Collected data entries
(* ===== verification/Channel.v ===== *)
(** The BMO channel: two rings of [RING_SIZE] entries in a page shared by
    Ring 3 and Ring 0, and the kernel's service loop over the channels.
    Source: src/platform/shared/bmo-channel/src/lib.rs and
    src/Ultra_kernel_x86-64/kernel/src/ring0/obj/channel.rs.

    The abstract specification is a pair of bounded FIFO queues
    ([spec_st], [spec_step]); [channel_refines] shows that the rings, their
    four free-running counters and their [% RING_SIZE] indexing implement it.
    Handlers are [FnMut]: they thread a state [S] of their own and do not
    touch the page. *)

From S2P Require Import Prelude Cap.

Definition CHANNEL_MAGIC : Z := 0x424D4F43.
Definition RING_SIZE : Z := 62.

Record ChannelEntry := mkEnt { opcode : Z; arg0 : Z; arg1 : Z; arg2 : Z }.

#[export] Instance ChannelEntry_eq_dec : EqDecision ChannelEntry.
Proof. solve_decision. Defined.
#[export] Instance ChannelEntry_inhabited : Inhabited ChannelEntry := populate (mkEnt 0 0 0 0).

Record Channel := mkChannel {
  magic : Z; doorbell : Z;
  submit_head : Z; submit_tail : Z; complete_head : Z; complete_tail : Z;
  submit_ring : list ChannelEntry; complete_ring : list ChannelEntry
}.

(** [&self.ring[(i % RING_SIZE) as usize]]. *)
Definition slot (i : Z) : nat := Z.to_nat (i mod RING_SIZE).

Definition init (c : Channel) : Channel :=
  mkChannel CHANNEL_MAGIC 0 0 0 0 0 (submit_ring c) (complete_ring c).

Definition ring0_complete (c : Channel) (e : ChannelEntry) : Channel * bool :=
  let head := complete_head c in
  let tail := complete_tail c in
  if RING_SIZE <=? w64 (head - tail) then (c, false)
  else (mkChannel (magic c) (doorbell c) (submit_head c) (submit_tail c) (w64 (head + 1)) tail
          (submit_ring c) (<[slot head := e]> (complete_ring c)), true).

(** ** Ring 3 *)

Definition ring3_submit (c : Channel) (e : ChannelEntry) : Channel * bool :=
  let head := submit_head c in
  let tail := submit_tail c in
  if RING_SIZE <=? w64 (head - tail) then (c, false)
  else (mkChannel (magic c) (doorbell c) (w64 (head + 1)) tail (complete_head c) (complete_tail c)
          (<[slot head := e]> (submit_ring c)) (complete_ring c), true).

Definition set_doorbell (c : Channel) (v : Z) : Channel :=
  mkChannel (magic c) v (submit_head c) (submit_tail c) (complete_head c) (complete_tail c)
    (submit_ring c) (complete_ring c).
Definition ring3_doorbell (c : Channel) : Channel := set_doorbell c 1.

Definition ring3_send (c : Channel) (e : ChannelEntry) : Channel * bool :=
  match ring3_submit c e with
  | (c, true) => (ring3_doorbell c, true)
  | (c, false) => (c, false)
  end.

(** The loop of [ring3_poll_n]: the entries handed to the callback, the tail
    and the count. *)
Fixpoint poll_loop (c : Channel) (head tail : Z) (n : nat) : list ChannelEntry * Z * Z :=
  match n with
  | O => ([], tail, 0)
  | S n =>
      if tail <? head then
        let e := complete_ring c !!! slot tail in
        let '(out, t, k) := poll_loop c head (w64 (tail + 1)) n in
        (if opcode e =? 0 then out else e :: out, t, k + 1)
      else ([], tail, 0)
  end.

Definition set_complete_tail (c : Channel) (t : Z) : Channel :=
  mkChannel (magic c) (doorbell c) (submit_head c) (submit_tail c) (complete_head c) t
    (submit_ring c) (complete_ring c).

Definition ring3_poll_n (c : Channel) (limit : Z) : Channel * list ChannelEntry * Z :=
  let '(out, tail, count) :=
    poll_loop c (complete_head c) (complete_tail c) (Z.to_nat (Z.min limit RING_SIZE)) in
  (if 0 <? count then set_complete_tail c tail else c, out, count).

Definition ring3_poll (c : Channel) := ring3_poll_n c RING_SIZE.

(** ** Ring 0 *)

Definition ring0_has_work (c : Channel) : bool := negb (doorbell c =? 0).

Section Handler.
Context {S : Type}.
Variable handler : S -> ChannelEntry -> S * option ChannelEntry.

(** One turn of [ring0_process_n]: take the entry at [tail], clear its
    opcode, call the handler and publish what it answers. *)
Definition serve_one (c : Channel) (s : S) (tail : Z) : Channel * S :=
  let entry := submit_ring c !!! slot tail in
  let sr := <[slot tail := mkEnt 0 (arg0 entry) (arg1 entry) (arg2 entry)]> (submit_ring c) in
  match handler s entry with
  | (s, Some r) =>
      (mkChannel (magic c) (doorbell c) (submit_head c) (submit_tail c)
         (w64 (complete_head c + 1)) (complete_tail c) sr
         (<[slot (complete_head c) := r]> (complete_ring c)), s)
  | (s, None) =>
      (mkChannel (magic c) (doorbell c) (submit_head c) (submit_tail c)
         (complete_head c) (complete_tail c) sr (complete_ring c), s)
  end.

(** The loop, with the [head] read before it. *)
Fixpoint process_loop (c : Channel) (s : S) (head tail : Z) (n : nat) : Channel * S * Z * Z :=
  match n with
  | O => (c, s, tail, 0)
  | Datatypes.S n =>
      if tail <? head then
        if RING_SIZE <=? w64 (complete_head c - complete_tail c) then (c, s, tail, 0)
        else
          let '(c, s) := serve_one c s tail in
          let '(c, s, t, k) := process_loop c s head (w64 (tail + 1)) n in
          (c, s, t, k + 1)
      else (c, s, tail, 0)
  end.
--
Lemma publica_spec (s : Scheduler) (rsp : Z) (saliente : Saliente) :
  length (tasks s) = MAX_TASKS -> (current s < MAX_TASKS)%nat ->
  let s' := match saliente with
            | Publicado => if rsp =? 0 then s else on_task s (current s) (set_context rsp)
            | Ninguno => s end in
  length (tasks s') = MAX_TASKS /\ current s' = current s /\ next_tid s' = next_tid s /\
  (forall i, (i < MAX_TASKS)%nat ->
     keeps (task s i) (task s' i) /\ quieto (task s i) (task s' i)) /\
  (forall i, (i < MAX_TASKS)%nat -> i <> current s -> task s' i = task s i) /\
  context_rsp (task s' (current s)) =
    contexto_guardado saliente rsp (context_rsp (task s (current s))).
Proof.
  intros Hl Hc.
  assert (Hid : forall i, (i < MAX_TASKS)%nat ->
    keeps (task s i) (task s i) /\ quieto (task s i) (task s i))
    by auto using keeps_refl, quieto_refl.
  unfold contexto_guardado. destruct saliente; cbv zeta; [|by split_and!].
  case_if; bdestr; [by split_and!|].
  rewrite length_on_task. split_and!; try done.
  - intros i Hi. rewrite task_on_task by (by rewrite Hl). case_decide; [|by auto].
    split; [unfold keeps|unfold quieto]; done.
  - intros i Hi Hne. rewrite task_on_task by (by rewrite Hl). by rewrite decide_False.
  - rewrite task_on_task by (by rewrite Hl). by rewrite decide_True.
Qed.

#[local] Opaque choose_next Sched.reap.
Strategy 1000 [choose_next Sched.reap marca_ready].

▶ **About this task**: Reproduce verbatim the lines above, from the line with "Definition ring3_submit (c" through the line with "else (mkChannel (magic c) (doorbell c) (w64".

▶ **Answer to this problem**:
Definition ring3_submit (c : Channel) (e : ChannelEntry) : Channel * bool :=
  let head := submit_head c in
  let tail := submit_tail c in
  if RING_SIZE <=? w64 (head - tail) then (c, false)
  else (mkChannel (magic c) (doorbell c) (w64 (head + 1)) tail (complete_head c) (complete_tail c)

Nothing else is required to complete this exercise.